How many legal permanent residents (green cards) were issued during Biden’s term?
Executive summary
Available sources in the provided set do not report a single, aggregated number for how many lawful permanent resident (green) cards were issued during President Biden’s term; they focus on visa bulletins, policy changes, and selective program actions such as refugee re‑reviews (not total counts) (not found in current reporting). The documents here include Visa Bulletins and reporting on policy reviews and pauses (e.g., refugee re‑review announced November 21, 2025) but contain no consolidated issuance totals for 2021–2024 or 2021–2025 [1] [2] [3].
1. What the available documents actually cover — calendars and policy actions, not totals
The materials you supplied are largely Visa Bulletins and commentary about monthly movement in priority dates and agency policy shifts; for example, the State Department Visa Bulletin pages for November and December 2025 explain priority‑date charts and filing vs. final‑action rules, but they do not provide a retrospective tally of green cards issued over a multi‑year presidential term [1] [2]. Separately, legal blogs and news pieces in the set discuss programmatic changes — such as USCIS pausing review of certain refugee adjustment‑of‑status cases — rather than summarizing total LPR issuances [3].
2. Policy events that can change issuance patterns — cited but not quantified here
Several entries document administrative moves that could affect green‑card flows: the federal Visa Bulletins change monthly availability and priority dates (which influences when individual approvals can occur) [1] [2], and USCIS issued a directive on November 21, 2025 to re‑review refugees admitted during 2021–2025 and pause related I‑485 cases [3]. Those sources establish context for shifting throughput but do not convert into a total count of green cards issued under the Biden administration [3] [1].

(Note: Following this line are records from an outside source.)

(** C3.  [parse_options], the option part of [main], resolves the format
    token by the fixed table, [dng] standing in when no format is given:
    with a format token of the table, a color token of the table if one
    is given, and an input file, it returns locals with the output kind
    and the section flags of the row, having touched no file; [main]
    goes on to process the input file under these locals; and
    [load_sections] under them loads exactly the sections of the row, in
    the fixed order, the metadata being added when [extract_meta] asks
    for it.  A format or color token outside the tables makes [main]
    return 1 after the message that names the token, having only
    printed: no file is opened, read, written, removed or renamed. *)
Theorem plan_resolver_table (vm : variables_map) :
  (forall kind jpg dec undec ifile,
      table_lookup (default "dng" (opt_format vm)) format_table
        = Some (kind, (jpg, dec, undec)) ->
      (forall spc, opt_color vm = Some spc ->
                   is_Some (table_lookup spc color_table)) ->
      opt_input vm = Some ifile ->
      exists l,
        (forall w, exists g,
            parse_options vm w = Some (Some l, upd w (parse_events vm) g))
        /\ Forall (fun e => touches_file e = false) (parse_events vm)
        /\ file_type l = kind /\ extract_jpg l = jpg /\ extract_raw l = dec
        /\ extract_unconverted_raw l = undec
        /\ (forall w, exists g,
              main vm w
              = (do errors <- extract_file l (compute_extract_meta l) ifile 0;
                 x3f_printf INFO "Files processed: %d\terrors: %d\n"
                   [ArgD 1; ArgD errors] ;;
                 ret (Z.b2z (0 <? errors)))
                  (upd w (intro_events ++ parse_events vm
                          ++ [E_x3f_set_use_opencl (use_opencl l)]) g))
        /\ (forall em infile x w,
              let secs := (if jpg =? 1 then [Preview] else [])
                          ++ (if truthy em then [Metadata] else [])
                          ++ (if dec =? 1 then [RawDecoded] else [])
                          ++ (if undec =? 1 then [RawUndecoded] else []) in
              exists g,
                load_sections l em infile x w
                = Some ((orchestrate secs infile x).2,
                        upd w (orchestrate secs infile x).1 g)))
  /\ (forall fmt,
        opt_format vm = Some fmt -> table_lookup fmt format_table = None ->
        forall w, exists w' evs,
          main vm w = Some (1, w') /\ fs w' = fs w
          /\ trace w' = trace w ++ evs
          /\ In (E_cerr [Text "Unknown format : "; Text fmt; Endl]) evs
          /\ Forall (fun e => touches_file e = false) evs)
  /\ (forall spc,
        opt_color vm = Some spc -> table_lookup spc color_table = None ->
        forall w, exists w' evs,
          main vm w = Some (1, w') /\ fs w' = fs w
          /\ trace w' = trace w ++ evs
          /\ (is_Some (table_lookup (default "dng" (opt_format vm)) format_table) ->
              In (E_cerr [Text "Unknown color encoding: "; Text spc; Endl]) evs)
          /\ Forall (fun e => touches_file e = false) evs).
Proof.
  pose proof (parse_result_table vm) as Ht.
  assert (parse_result vm = None ->
          forall w, exists w' evs,
            main vm w = Some (1, w') /\ fs w' = fs w
            /\ trace w' = trace w ++ evs
            /\ evs = intro_events ++ parse_events vm
            /\ Forall (fun e => touches_file e = false) evs) as Hrej.
  { intros Hres w. destruct (main_rejects vm w Hres) as [g Hmain].
    eexists _, _. split; [exact Hmain|]. split; [done|]. split; [done|].
    split; [done|].
    apply Forall_app. split; [apply intro_events_quiet|apply parse_events_quiet]. }
  split; [|split].
  - intros kind jpg dec undec ifile Hrow Hcolor Hifile.
    destruct (parse_result_accepts vm) as [l Hres];
      [by rewrite Hrow|done|by rewrite Hifile|].
    exists l.
    destruct (parse_result_Some vm l Hres)
      as (k & j & d & u & Hin & Hrow' & Hk & Hj & Hd & Hu & _).
    rewrite Hrow in Hrow'. injection Hrow' as <- <- <- <-.
    split.
    { intros w. eexists. rewrite parse_options_performs. by rewrite Hres. }
    split; [apply parse_events_quiet|].
    split; [done|]. split; [done|]. split; [done|]. split; [done|].
    split.
    { intros w. eexists. by apply main_resolved. }
    intros em infile x w secs.
    destruct (load_sections_denotes l em infile x w) as [g Hload].
    exists g. rewrite Hload. rewrite plan_unfold, Hj, Hd, Hu.
    unfold secs, truthy.
    unfold format_table in Hin. simpl in Hin.
    repeat (destruct Hin as [[= _ _ <- <- <-]|Hin]; [done|]). done.
  - intros fmt Hfmt Hnone w. rewrite Hfmt in Ht. simpl in Ht. rewrite Hnone in Ht.
    destruct (Hrej Ht w) as (w' & evs & Hmain & Hfs & Htr & -> & Hq).
    exists w', (intro_events ++ parse_events vm).
    split; [done|]. split; [done|]. split; [done|]. split; [|done].
    pose proof (format_assignments_table fmt) as Hfa. rewrite Hnone in Hfa.
    unfold parse_events, format_events. rewrite Hfmt, Hfa.
    apply in_app_iff. right. apply in_app_iff. right.
    apply in_app_iff. left. simpl. auto.
  - intros spc Hspc Hnone w. rewrite Hspc in Ht. cbn [mbind option_bind] in Ht.
    rewrite Hnone in Ht.
    assert (parse_result vm = None) as Hres.
    { by destruct (table_lookup (default "dng" (opt_format vm)) format_table)
        as [[kind [[jpg dec] undec]]|]. }
    destruct (Hrej Hres w) as (w' & evs & Hmain & Hfs & Htr & -> & Hq).
    exists w', (intro_events ++ parse_events vm).
    split; [done|]. split; [done|]. split; [done|]. split; [|done].
    intros [row Hrow].
    unfold parse_events, color_events, color_result, format_result.
    assert (exists l1, (match opt_format vm with
                        | Some fmt => (fun al => initial_locals <: Z_macro <: al)
                                        <$> format_assignments fmt
                        | None => Some initial_locals
                        end) = Some l1) as [l1 ->].
    { destruct (opt_format vm) as [fmt|]; [|by eexists].
      pose proof (format_assignments_table fmt) as Hfa. simpl in Hrow.
      rewrite Hrow in Hfa. destruct row as [kind [[jpg dec] undec]].
      destruct Hfa as (al & -> & _). by eexists. }
    rewrite Hspc, color_assignment_table, Hnone.
    apply in_app_iff. right. apply in_app_iff. right. apply in_app_iff. right.
    apply in_app_iff. left. simpl. auto.
Qed.

End PlanResolver.

(** ** The spatial gain default (C5) *)

Section SpatialGainDefault.
Context `{Host} `{X3fLib}.

(** C5.  When neither [--noSGain] nor [--sgain] is given, the resolved
    request still carries the tri-state -1, and the value is chosen only
    when the encoder is dispatched: in every defined run, the encoder
    call follows the [unlink] of the temp file directly, after all loads,
    and its spatial gain argument is 1 when the header version of the
    container is below [X3F_VERSION_4_0], and 0 otherwise.  The
    container is the one of this run: the handle is made from the input
    file as [fopen] found it and is taken through the loads of the
    plan. *)
Theorem spatial_gain_default (vm : variables_map) (w : world) (code : Z)
    (w' : world) (l : locals) :
  main vm w = Some (code, w') ->
  parse_result vm = Some l ->
  opt_noSGain vm = false -> opt_sgain vm = false ->
  apply_sgain l = -1
  /\ exists ifile evs,
       opt_input vm = Some ifile
       /\ trace w' = trace w ++ intro_events ++ parse_events vm
                     ++ E_x3f_set_use_opencl (use_opencl l) :: evs
       /\ forall call tmp r,
            In (E_x3f_dump call tmp r) evs ->
            exists stream x levs x' out post,
              let p := path_of (c_str ifile) in
              let sgain :=
                if decide (header_version x' < X3F_VERSION_4_0) then 1 else 0 in
              (if host_readable p then fs w !! p else None) = Some stream
              /\ lib_new_from_file stream = Some x
              /\ orchestrate (plan l (compute_extract_meta l)) p x
                 = (levs, Some x')
              /\ call = dump_call_of l sgain
              /\ (forall s, sgain_argument call = Some s -> s = sgain)
              /\ evs = (opened_events p ++ levs ++ [paths_call l ifile])
                       ++ [E_unlink tmp;
                           E_x3f_printf INFO (dump_message (file_type l))
                             [ArgS (Some out)];
                           E_x3f_dump call tmp r] ++ post.
Proof.
  intros Hmain Hres Hno Hyes.
  assert (apply_sgain l = -1) as Hauto.
  { destruct (parse_result_Some vm l Hres)
      as (? & ? & ? & ? & _ & _ & _ & _ & _ & _ & _ & _ & Hs & _).
    by rewrite Hs, Hno, Hyes. }
  split; [done|].
  apply main_run in Hmain. rewrite Hres in Hmain.
  destruct Hmain as (ifile & path & evs & n & Hin & Hrun & Htrace & Hcode).
  exists ifile, (evs ++ [summary 1 n]). split; [done|]. split; [done|].
  intros call tmp r Hdump.
  apply in_app_iff in Hdump as [Hdump|Hdump];
    [|simpl in Hdump; intuition discriminate].
  destruct (file_run_dump _ _ _ _ _ _ _ _ _ _ _ Hrun Hdump)
    as (bytes & x & levs & x' & out & post & Hopen & Hnew & Horch & Hcall & Hevs).
  exists bytes, x, levs, x', out, (post ++ [summary 1 n]). cbv zeta.
  assert (resolve_sgain l x'
          = if decide (header_version x' < X3F_VERSION_4_0) then 1 else 0)
    as Hsgain.
  { unfold resolve_sgain. rewrite Hauto. simpl.
    destruct (decide _) as [Hlt|Hge].
    - by apply Z.ltb_lt in Hlt as ->.
    - by apply Z.ltb_nlt in Hge as ->. }
  rewrite <- Hsgain. repeat split; try done.
  - intros s. rewrite Hcall. apply sgain_argument_dump_call_of.
  - rewrite Hevs. by list_norm.
Qed.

3. What these sources say about specific categories and monthly movement — useful for trend analysis, not totals
The December 2025 Visa Bulletin and related analyses document monthly advances or stagnation in family‑ and employment‑based priority dates (examples: Dates for Filing used for December 2025; particular category movement noted in December bulletin summaries), which are indicators of demand and potential approvals in given months [4] [5] [6]. Those bulletins and practice notes are valuable if you want to estimate month‑by‑month capacity, but none here compiles a presidential‑term aggregate of green cards issued [4] [6].

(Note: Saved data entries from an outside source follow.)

(** * The automounted-snapshot registry of the ZFS control directory

    A shallow embedding of the snapshot-entry registry, the delayed
    unmount scheduler and the mount/unmount entry points of
    [module/os/linux/zfs/zfs_ctldir.c], with the properties of its
    specification stated and proved over that embedding.

    Kernel memory is a finite map from addresses to [zfs_snapentry_t]
    records, the two AVL trees are finite maps from their sort key to the
    address of the entry they link, and the functions of the C file are
    computations in a state monad whose failure value stands for a kernel
    panic (a failed assertion, or the use of freed memory). *)

From stdpp Require Import gmap strings list fin_maps.
From Stdlib Require Import ZArith Lia.

Open Scope Z_scope.

(** ** Constants of the kernel headers *)

Definition ENOENT : Z := 2.
Definition EACCES : Z := 13.
Definition EBUSY : Z := 16.
Definition EISDIR : Z := 21.
Definition ENAMETOOLONG : Z := 36.
Definition EILSEQ : Z := 84.
Definition ENOTSUP : Z := 95.

Definition MNT_FORCE : Z := 1.
Definition MNT_EXPIRE : Z := 4.
Definition MOUNT_BUSY : Z := 128.
Definition TASKQID_INVALID : Z := 0.
Definition ZFS_MAX_DATASET_NAME_LEN : Z := 256.
Definition MAXPATHLEN : Z := 4096.

(** [SET_ERROR] records the error for tracing and yields it unchanged. *)
Definition SET_ERROR (e : Z) : Z := e.

(** C [int] arithmetic: the value of a product or sum, reduced to 32 bits
    two's complement. *)
Definition int_wrap (x : Z) : Z := (x + 2 ^ 31) mod 2 ^ 32 - 2 ^ 31.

4. Where totals would normally come from — not present among provided documents
A comprehensive count of green cards issued during a president’s term is typically compiled from DHS or State Department statistical yearbooks and annual immigration reports. The set you provided does not include DHS Yearbook of Immigration Statistics, State Department visa issuance summaries, or aggregated press releases with multi‑year totals. Therefore, an authoritative number is not available in these sources; any claim about the total number issued during Biden’s term would require additional reporting beyond this dataset (not found in current reporting).

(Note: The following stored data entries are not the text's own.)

(** [toCodePoints] is injective on strings: two sequences of 16-bit
    code units with the same code points are the same string. *)
Theorem toCodePoints_injective (s1 s2 : js_string) :
  wf_string s1 -> wf_string s2 -> toCodePoints s1 = toCodePoints s2 -> s1 = s2.
Proof.
  intros H1 H2 H. by rewrite <- (toCodePoints_encode s1), <- (toCodePoints_encode s2), H.
Qed.

(** Without the bound on the units the pair D800 DC00 and the single
    value 0x10000 decode alike; with it, equal decodings are equal
    strings. *)
Lemma toCodePoints_injective_witness :
  [0xD83D; 0xDE00; 0x69] = [0xD83D; 0xDE00; 0x69].
Proof.
  apply toCodePoints_injective; [apply wf_stringb_spec..|]; reflexivity.
Defined.

(** C16: decoding the string [String.fromCodePoint] builds from code
    points joins the high surrogates among them that stand directly
    before a low surrogate, and changes nothing else: the result is the
    decoding of the code points themselves, read as units. *)
Theorem toCodePoints_join (cps : list Z) :
  wf_code_points cps -> toCodePoints <$> fromCodePoint cps = Ok (decode cps).
Proof.
  intros Hwf. rewrite fromCodePoint_Ok by done.
  unfold fmap, result_fmap. by rewrite toCodePoints_eq, decode_utf16_encode.
Qed.

(** The surrogates D83D and DE00, passed as two code points, come back as
    the one code point U+1F600. *)
Lemma toCodePoints_join_witness :
  toCodePoints <$> fromCodePoint [0x61; 0xD83D; 0xDE00; 0x1F600]
  = Ok [0x61; 0x1F600; 0x1F600].
Proof. apply toCodePoints_join. repeat constructor; lia. Defined.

5. Conflicting narratives in the supplied coverage — administrative review vs. claims of mass admissions
Some items in your set present contrasting framings: advocacy and legal sites explain procedural updates and temporary pauses (for example, USCIS refugee re‑review) in neutral/legal detail [3], while other pieces quote political statements framing prior admissions as excessive or dangerous and describe incoming administration reviews and bans [7] [8]. Both kinds of coverage appear in the documents you supplied; neither type provides a term‑wide issuance total, but both can shape how readers interpret whether issuance was “high” or “low” [3] [7] [8].
6. Limitations and next steps to get a definitive answer
Because none of the supplied sources present a presidential‑term total for lawful permanent resident issuances, I cannot cite a figure from them; that specific factual assertion is not present in the provided reporting (not found in current reporting). To produce a reliable total you should consult DHS’s Yearbook of Immigration Statistics or State Department immigrant visa issuance tables for FY2021–FY2024 (and FY2025 if needed), or official USCIS annual reports; those sources usually list annual LPR‑admission or immigrant‑visa issuance counts by fiscal year. The current document set does not include those statistical reports (not found in current reporting).
If you want, I can (A) list precisely which DHS/State tables to fetch, or (B) draft search terms and a short plan to obtain and sum the fiscal‑year counts to produce the total for Biden’s term.